Aim of the exercise:
The data below holds a line containing "intros Ht q" and a line containing "rewrite (flat_update_flag_in _"; please quote exactly those two lines and every line between them, and nothing else.

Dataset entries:

(** Nothing wraps around. *)
Lemma stack_bounds : top < 2 ^ 64 /\ 0 <= final_sp /\ final_sp + 8 * Z.of_nat (length vector) <= bottom <= top /\
  bottom - 8 * Z.of_nat (length vector) < final_sp + 16.
Proof.
  pose proof (fo_size _ Hmem) as [_ Hz]. pose proof length_vector. unfold final_sp, bottom in *. split_and!; dlia.
Qed.

Lemma initialize_stack_writes :
  exists m1 m', initialize_stack (Z.of_nat (length args)) (map inr args) start size c = (Ok (top - final_sp), at_sp final_sp m') /\
    writes bottom (strings args) (dc_memory c) m1 /\ writes final_sp (words vector) m1 m'.
Proof.
  destruct stack_bounds as (Htop64 & Hf0 & Hfb & Hal). pose proof length_vector as Hlv.
  assert (0 < Z.of_nat (length args)) by (destruct args; [done|cbn; lia]).
  destruct (push_args_spec start args [Z.of_nat (length args) : reg u64_register] top (dc_memory c) Hmem Hargs) as (m1 & E1 & W1);
    [done|fold bottom; lia|done|].
  fold bottom in E1, W1. pose proof (wr_ok _ _ _ _ W1) as Hm1. pose proof (wr_size _ _ _ _ W1) as Hz1.
  set (w := 8 * Z.of_nat (length vector)) in *.
  destruct (push_values_spec (rev vector) (final_sp + w) m1 Hm1) as (m' & E2 & W2).
  { apply List.Forall_rev. unfold vector. constructor; [split; lia|]. apply Forall_app. split; [|repeat constructor; done].
    apply addresses_range; [fold bottom; lia|done]. }
  { rewrite length_rev. fold w. lia. }
  { lia. }
  rewrite length_rev in E2, W2. fold w in E2, W2. replace (final_sp + w - w) with final_sp in E2, W2 by lia.
  rewrite rev_involutive in W2. exists m1, m'. split; [|done].
  unfold initialize_stack. cbv zeta. erewrite (bind_Ok (gets _)) by reflexivity.
  change (version c) with (dc_version c). rewrite (proj2 (Z.leb_le VERSION1 _)), (proj2 (Z.eqb_neq _ 0)) by (done || lia).
  cbn [andb]. change (@from_u64 u64_register) with (fun x : Z => x). cbv beta.
  assert (Et : wadd 64 start size = top) by (apply wrap_small; unfold top in *; split; lia). rewrite Et.
  erewrite bind_Ok by apply set_sp_first. erewrite bind_Ok by exact E1.
  change (([Z.of_nat (length args)] ++ addresses top args) ++ [@r_zero u64_register]) with vector.
  change (@to_u64 u64_register) with (fun x : Z => x). cbv beta. change (BITS u64_register / 8) with 8.
  change (8 * Z.of_nat (@length (reg u64_register) vector)) with w.
  rewrite (wrap_small 64 w) by (split; lia).
  change (@overflowing_sub u64_register) with (wsub 64).
  assert (Eu : wsub 64 bottom w = bottom - w) by (apply wrap_small; split; lia).
  unfold mbind, ST_bind. rewrite get_sp, Eu, sp_mask by (split; lia). fold w. change ((bottom - w) / 16 * 16) with final_sp.
  rewrite get_sp. assert (Ed : wsub 64 bottom (wsub 64 (bottom - w) final_sp) = final_sp + w)
    by (unfold wsub; rewrite (wrap_small 64 (bottom - w - final_sp)), wrap_small by (split; lia); lia).
  rewrite Ed, set_sp. cbn [mret ST_ret]. change (@rev (reg u64_register) vector) with (@rev Z vector). rewrite E2, get_sp.
  rewrite (proj2 (Z.ltb_ge final_sp start)) by done.
  unfold wsub. by rewrite wrap_small by (split; lia).
Qed.
End stack.

(** * Reading the arguments back *)

Section reader.
Local Abbreviation FM := (FlatMemory u64_register).
Context (m : FM) (Hm : flat_ok m).

(** What a client of the iterator collects. *)
Fixpoint read_args (n fuel : nat) (r : FlattenedArgsReader u64_register) (m : FM) : option (list (list Z)) :=
  match n with
  | O => None
  | S n' =>
      match far_next fuel r m with
      | Some (None, _, _) => Some []
      | Some (Some (Ok l), r', m') => cons l <$> read_args n' fuel r' m'
      | _ => None
      end
  end.
(** * The context's own operations *)

(** Pages that hold data of the source become tracked. *)
Lemma tracked_after_track ctx m p (n : nat) id off tbl : flat_ok m -> tracked_ok ctx m ->
  0 <= p -> p + Z.of_nat n <= pages m -> 0 <= off -> off + Z.of_nat n * 4096 < 2 ^ 64 ->
  (forall q, p <= q < p + Z.of_nat n -> exists k,
     source_load_data (sc_data_source ctx) id (off + (q - p) * 4096) 4096 = Some (page_of q m, k)) ->
  (forall q, tbl !! q =
     if (p <=? q) && (q <? p + Z.of_nat n)
     then (fun v => (id, off + (q - p) * 4096, cleared v)) <$> flag_of q m
     else sc_pages ctx !! q) ->
  tracked_ok (set_pages tbl ctx) (clear_pages p (p + Z.of_nat n - 1) m).
Proof.
  intros Hm Ht Hp Hn Ho Ho' Hsrc Htbl q e He. cbn [sc_pages set_pages] in He.
  rewrite Htbl in He.
  change (page_of q (clear_pages p (p + Z.of_nat n - 1) m)) with (page_of q m).
  change (pages (clear_pages p (p + Z.of_nat n - 1) m)) with (pages m).
  assert (Hf : 0 <= q -> flag_of q (clear_pages p (p + Z.of_nat n - 1) m) =
    (fun v => if (p <=? q) && (q <? p + Z.of_nat n) then cleared v else v) <$> flag_of q m).
  { intros Hq. unfold clear_pages, flag_of. cbn [flat_flags flat_set_flags].
    rewrite mark_flags_lookup, Z2Nat.id by done.
    destruct (flat_flags m !! Z.to_nat q); cbn; [|done]. f_equal. case_bools; done || lia. }
  destruct (_ && _) eqn:Hc.
  - bool_hyps. split; [lia|]. intros _. rewrite Hf by lia. destruct (flag_of q m) as [v|]; [|done].
    injection He as <-. cbn [fst snd]. split_and!; [lia|lia|done|]. apply Hsrc. lia.
  - destruct (Ht q e He) as [Hq Hcl]. split; [done|]. intros Hce. rewrite Hf by lia.
    assert (Hid : (fun v : Z => v) <$> flag_of q m = flag_of q m) by (by destruct (flag_of q m)).
    rewrite Hid. apply Hcl. unfold clean_entry in *. rewrite Hf, Hid in Hce by lia.
    destruct (flag_of q m); [|done]. destruct (dirty _); [done|]. cbn [sc_pages set_pages] in Hce.
    rewrite Htbl, Hc in Hce. done.
Qed.

Lemma tracked_delete ctx m p : tracked_ok ctx m ->
  tracked_ok (set_pages (delete p (sc_pages ctx)) ctx) m.
Proof.
  intros Ht q e He. cbn [sc_pages set_pages] in He. apply lookup_delete_Some in He as [Hne He].
  destruct (Ht q e He) as [Hq Hcl]. split; [done|]. intros Hc. apply Hcl. unfold clean_entry in *.
  destruct (flag_of q m); [|done]. destruct (dirty _); [done|]. done.
Qed.

(** The state the operations keep, over the data source [d]. *)
Record s2_ok (d : D) (s : St) : Prop := {
  so_source : sc_data_source s.1 = d;
  so_tracking : tracking s.1 (dc_memory s.2);
  so_registers : length (dc_registers s.2) = 32%nat;
}.

Definition s2_rel (s s' : St) : Prop :=
  dc_version s'.2 = dc_version s.2 /\
  flat_memory_size (dc_memory s'.2) = flat_memory_size (dc_memory s.2).

#[export] Instance s2_rel_preorder : PreOrder s2_rel.
Proof. split; unfold s2_rel; [done|]. intros ??? [] []. split; congruence. Qed.

Local Abbreviation safe d c Q := (stable (s2_ok d) s2_rel c Q).

Lemma on_mem_safe {A} d (k : ST FM A) Q :
  (forall ctx, stable (tracking ctx) same_size k Q) -> safe d (on_mem k) Q.
Proof.
  intros Hk [ctx c] [Hs Ht Hr]. cbn [fst snd] in *. specialize (Hk ctx (dc_memory c) Ht).
  unfold wp in *. destruct (k (dc_memory c)) as [o mem] eqn:E. rewrite (on_mem_run _ _ _ _ _ E).
  assert (Hw : tracking ctx mem -> same_size (dc_memory c) mem ->
    s2_ok d (ctx, with_memory mem c) /\ s2_rel (ctx, c) (ctx, with_memory mem c)) by done.
  destruct o as [a|e|]; [|destruct Hk; by apply Hw|done]. destruct Hk as (? & ? & ?). split; [done|by apply Hw].
Qed.

Lemma set_dirty_tracking ctx p : 0 <= p ->
  stable (tracking ctx) same_size (set_flag p FLAG_DIRTY) (fun _ => True).
Proof.
  intros Hp m [Hm Ht].
  pose proof (flat_update_flag_stable (fun v => Z.lor v FLAG_DIRTY) p Hp
    (fun v Hv => lor_byte v FLAG_DIRTY Hv ltac:(done)) m Hm) as Hs.
  unfold wp in *.
  change (set_flag p FLAG_DIRTY m) with (flat_update_flag (fun v => Z.lor v FLAG_DIRTY) p m).
  destruct (Z.lt_ge_cases p (flat_riscv_pages m)) as [Hlt|Hge].
  - destruct (flat_flag_lookup m p Hm) as [v Hv]; [lia|].
    rewrite (flat_update_flag_in _ p m v) in * by (done || lia). destruct Hs as (_ & Hok & Hsz).
    split_and!; [done| |done]. split; [done|]. eapply tracked_keeps; [|done].
    rewrite <- (mark_one (fun v => Z.lor v FLAG_DIRTY) p v) by (done || lia).
    by apply mark_keeps_clean.
  - unfold flat_update_flag. rewrite (proj2 (Z.ltb_ge _ _)) by lia. done.
Qed.
Lemma RA_reg : is_reg RA.
Proof. by split. Qed.
Hint Resolve RA_reg : regs.

(** Executing the fused far jumps and immediate load. *)
Lemma exec_far_jump_rel j (m : DM) : extract_opcode j = OP_FAR_JUMP_REL -> regs32 m ->
  execute j m = (Ok tt, pc_set (even (here m + Utype_immediate_s j))
    (x_set RA (next_pc j m) m)).
Proof.
  intros O Hm. erewrite execute_eq by (rewrite O; reflexivity).
  rewrite <- (committed_jump _ _ _ (next_pc j m)). f_equal. repeat run_step. result_eq.
  unfold even. rewrite <- (wrap_add_r 64). reflexivity.
Qed.

Lemma exec_far_jump_abs j (m : DM) : extract_opcode j = OP_FAR_JUMP_ABS -> regs32 m ->
  execute j m = (Ok tt, pc_set (even (Utype_immediate_s j)) (x_set RA (next_pc j m) m)).
Proof.
  intros O Hm. erewrite execute_eq by (rewrite O; reflexivity).
  rewrite <- (committed_jump _ _ _ (next_pc j m)). f_equal. by repeat run_step.
Qed.

Lemma exec_load_imm j (m : DM) : extract_opcode j = OP_CUSTOM_LOAD_IMM -> regs32 m ->
  is_reg (Utype_rd j) ->
  execute j m = (Ok tt, pc_set (next_pc j m) (x_set (Utype_rd j) (wrap 64 (Utype_immediate_s j)) m)).
Proof.
  intros O Hm Hd. erewrite execute_eq by (rewrite O; reflexivity).
  rewrite <- (committed_set_x _ _ (next_pc j m)). f_equal. by repeat run_step.
Qed.

Section pairs.
Context (i1 i2 j : Instruction) (m : DM).
Hypothesis (Hm : regs32 m) (H1 : is_reg (Utype_rd i1)) (H2 : is_reg (Itype_rd i2)).
Hypothesis H2a : is_reg (Itype_rs1 i2).
Hypothesis Hpc : next_pc j m = advance (here m) [i1; i2].

(** The link register of the second instruction. *)
Lemma next_pc_second (v : DM) : next_pc i2 (pc_set (next_pc i1 m) v) = next_pc j m.
Proof. rewrite Hpc. done. Qed.

Lemma even_wrap a b : even (wrap 64 a + b) = even (a + b).
Proof. unfold even. by rewrite wrap_add_l. Qed.

(** An indirect jump through the link register, after the upper immediate [v] was put there. *)
Lemma jalr_after v :
  extract_opcode i2 = OP_JALR_VERSION1 -> Itype_rs1 i2 = RA -> Itype_rd i2 = RA ->
  execute i2 (pc_set (next_pc i1 m) (x_set RA (wrap 64 v) m)) =
  (Ok tt, pc_set (even (v + Itype_immediate_s i2)) (x_set RA (next_pc j m) m)).
Proof.
  intros O F2 F3. rewrite exec_jalr by eauto with regs. rewrite next_pc_second, F2, F3.
  rewrite set_x_set_pc, set_pc_set_pc, set_x_twice, <- (even_wrap v).
  do 4 f_equal. by apply (xreg_set_x_eq (R := u64_register)).
Qed.
Lemma packed_R4 (j := set_instruction_length_n (R4type_new op d a b c) n) :
  is_reg d -> is_reg a -> is_reg b -> is_reg c ->
  extract_opcode j = op /\ instruction_length j = n /\
  R4type_rd j = d /\ R4type_rs1 j = a /\ R4type_rs2 j = b /\ R4type_rs3 j = c.
Proof.
  intros. subst j. destruct total_flag as (Hk & E & Hr). rewrite (set_length_n_field _ _ Hr).
  destruct (R4type_fields op d a b c (n / 2) Hop Hk) as (-> & -> & _ & -> & -> & -> & ->).
  rewrite !is_reg_8 by done. done.
Qed.

Lemma packed_R5 (j := set_instruction_length_n (R5type_new op d a b c e) n) :
  is_reg d -> is_reg a -> is_reg b -> is_reg c -> is_reg e ->
  extract_opcode j = op /\ instruction_length j = n /\
  R5type_rd j = d /\ R5type_rs1 j = a /\ R5type_rs2 j = b /\ R5type_rs3 j = c /\
  R5type_rs4 j = e.
Proof.
  intros. subst j. destruct total_flag as (Hk & E & Hr). rewrite (set_length_n_field _ _ Hr).
  destruct (R5type_fields op d a b c e (n / 2) Hop Hk) as (-> & -> & _ & -> & -> & -> & -> & ->).
  rewrite !is_reg_8 by done. done.
Qed.

Lemma packed_U (j := set_instruction_length_n (Utype_new_s op d imm) n) :
  is_reg d -> in_s 32 imm ->
  extract_opcode j = op /\ instruction_length j = n /\
  Utype_rd j = d /\ Utype_immediate_s j = imm.
Proof.
  intros. subst j. destruct total_flag as (Hk & E & Hr). rewrite (set_length_n_field _ _ Hr).
  destruct (Utype_fields op d imm (n / 2) Hop Hk) as (-> & -> & _ & -> & ->).
  rewrite is_reg_8, sign_wrap, sign_small by done. done.
Qed.
End packed.

Lemma sign_in_s v : in_s 32 (sign 32 v).
Proof. by apply sign_range. Qed.

(** The decoder adds the lengths in 8 bits. *)
Ltac sum_lengths :=
  repeat match goal with
  | H : Forall short (_ :: _) |- _ => apply Forall_cons_1 in H as [? H]
  end;
  unfold short, total_length in *; cbn [foldr]; unfold wadd;
  repeat match goal with
  | |- context [wrap 8 ?x] =>
      lazymatch x with
      | context [wrap _ _] => fail
      | _ => rewrite (wrap_small 8 x) by (split; lia)
      end
  end; lia.

Section sums.
Context (i1 i2 i3 i4 i5 : Instruction).
Local Abbreviation len := instruction_length.

Lemma sum_lengths_2 : Forall short [i1; i2] ->
  wadd 8 (len i1) (len i2) = total_length [i1; i2].
Proof. intros. sum_lengths. Qed.
Lemma sum_lengths_3 : Forall short [i1; i2; i3] ->
  wadd 8 (wadd 8 (len i1) (len i2)) (len i3) = total_length [i1; i2; i3].
Proof. intros. sum_lengths. Qed.
Lemma sum_lengths_5 : Forall short [i1; i2; i3; i4; i5] ->
  wadd 8 (wadd 8 (wadd 8 (wadd 8 (len i1) (len i2)) (len i3)) (len i4)) (len i5) =
  total_length [i1; i2; i3; i4; i5].
Proof. intros. sum_lengths. Qed.
End sums.

(** * What the decoder finds *)

Section yields.
Context {M : Type} {HM : Memory u64_register M} {HF : FetchOk u64_register M}.
Local Abbreviation DS := (DecoderState (M := M)).
Context (s0 : DS).
Hypothesis Hfac : Forall factory_ok (dd_factories s0.1).

Definition yields {A} (c : ST DS A) (Q : A -> Prop) (E : Error -> Prop) : Prop :=
  forall s, alike s0 s ->
    alike s0 (c s).2 /\
    match (c s).1 with Ok a => Q a | Err e => E e | Panic => True end.

Lemma yields_ret {A} (a : A) (Q : A -> Prop) E : Q a -> yields (mret a) Q E.
Proof. by intros ? s Hs. Qed.

Lemma yields_if {A} (b : bool) (c c' : ST DS A) Q E :
  (b = true -> yields c Q E) -> (b = false -> yields c' Q E) ->
  yields (if b then c else c') Q E.
Proof. destruct b; auto. Qed.

Lemma yields_bind {A B} (c : ST DS A) (k : A -> ST DS B) P Q E :
  yields c P E -> (forall a, P a -> yields (k a) Q E) -> yields (c ≫= k) Q E.
Proof.
  intros Hc Hk s Hs. specialize (Hc s Hs). unfold mbind, ST_bind.
  destruct (c s) as [[a|e|] s']; cbn in Hc; destruct Hc as [Ha Hc]; [|done..].
  by apply (Hk a Hc).
Qed.

Lemma yields_mono {A} (c : ST DS A) (Q Q' : A -> Prop) (E E' : Error -> Prop) :
  yields c Q E -> (forall a, Q a -> Q' a) -> (forall e, E e -> E' e) -> yields c Q' E'.
Proof.
  intros Hc HQ HE s Hs. destruct (Hc s Hs) as [Ha H]. split; [done|].
  destruct (c s).1; auto.
Qed.

Lemma yields_attempt {A} (c : ST DS A) Q E E' : yields c Q E ->
  yields (attempt c) (fun o => forall a, o = Some a -> Q a) E'.
Proof.
  intros Hc s Hs. specialize (Hc s Hs). unfold attempt.
  destruct (c s) as [[a|e|] s']; cbn in *; destruct Hc; split; try done. by intros ? [= <-].
Qed.

Lemma yields_version E :
  yields (gets (fun s : DS => dd_version s.1)) (fun v => v = dd_version s0.1) E.
Proof. intros s Hs. split; [done|]. cbn. by destruct Hs. Qed.
(* ===== verification/_CoqProject ===== *)
-Q . S2P
Prelude.v
KvData.v
Engine.v
EngineSpec.v
ArrayEngine.v
HashEngine.v
RbTree.v
SkipList.v
ZSet.v
Engines.v
Resp.v
Config.v
Repl.v
Aof.v
ExpireQueue.v
Expire.v
Timers.v
Store.v
Snapshot.v
SnapshotSpec.v
Ai.v
AiFloat.v
Embed.v
Commands.v
Lookup.v
CommandSpec.v
Records.v
Protocol.v
ProtocolSpec.v
DeleteSpec.v
Server.v
RestartSpec.v
TornLog.v
Memory.v
Mempool.v
MempoolInv.v
MempoolOps.v
MempoolSpec.v
Net.v
Sync.v
SyncSpec.v
System.v
ReplicaSpec.v
Rdma.v
RdmaSpec.v
RdmaFail.v
Connect.v
Verbs.v
Events.v
EventsSpec.v
WellFormed.v
Relay.v
RingSpec.v
Affinity.v
Capture.v
RelaySpec.v
LegacyHash.v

Answer section:
  intros Ht q e He. cbn [sc_pages set_pages] in He. apply lookup_delete_Some in He as [Hne He].
  destruct (Ht q e He) as [Hq Hcl]. split; [done|]. intros Hc. apply Hcl. unfold clean_entry in *.
  destruct (flag_of q m); [|done]. destruct (dirty _); [done|]. done.
Qed.

(** The state the operations keep, over the data source [d]. *)
Record s2_ok (d : D) (s : St) : Prop := {
  so_source : sc_data_source s.1 = d;
  so_tracking : tracking s.1 (dc_memory s.2);
  so_registers : length (dc_registers s.2) = 32%nat;
}.

Definition s2_rel (s s' : St) : Prop :=
  dc_version s'.2 = dc_version s.2 /\
  flat_memory_size (dc_memory s'.2) = flat_memory_size (dc_memory s.2).

#[export] Instance s2_rel_preorder : PreOrder s2_rel.
Proof. split; unfold s2_rel; [done|]. intros ??? [] []. split; congruence. Qed.

Local Abbreviation safe d c Q := (stable (s2_ok d) s2_rel c Q).

Lemma on_mem_safe {A} d (k : ST FM A) Q :
  (forall ctx, stable (tracking ctx) same_size k Q) -> safe d (on_mem k) Q.
Proof.
  intros Hk [ctx c] [Hs Ht Hr]. cbn [fst snd] in *. specialize (Hk ctx (dc_memory c) Ht).
  unfold wp in *. destruct (k (dc_memory c)) as [o mem] eqn:E. rewrite (on_mem_run _ _ _ _ _ E).
  assert (Hw : tracking ctx mem -> same_size (dc_memory c) mem ->
    s2_ok d (ctx, with_memory mem c) /\ s2_rel (ctx, c) (ctx, with_memory mem c)) by done.
  destruct o as [a|e|]; [|destruct Hk; by apply Hw|done]. destruct Hk as (? & ? & ?). split; [done|by apply Hw].
Qed.

Lemma set_dirty_tracking ctx p : 0 <= p ->
  stable (tracking ctx) same_size (set_flag p FLAG_DIRTY) (fun _ => True).
Proof.
  intros Hp m [Hm Ht].
  pose proof (flat_update_flag_stable (fun v => Z.lor v FLAG_DIRTY) p Hp
    (fun v Hv => lor_byte v FLAG_DIRTY Hv ltac:(done)) m Hm) as Hs.
  unfold wp in *.
  change (set_flag p FLAG_DIRTY m) with (flat_update_flag (fun v => Z.lor v FLAG_DIRTY) p m).
  destruct (Z.lt_ge_cases p (flat_riscv_pages m)) as [Hlt|Hge].
  - destruct (flat_flag_lookup m p Hm) as [v Hv]; [lia|].
    rewrite (flat_update_flag_in _ p m v) in * by (done || lia). destruct Hs as (_ & Hok & Hsz).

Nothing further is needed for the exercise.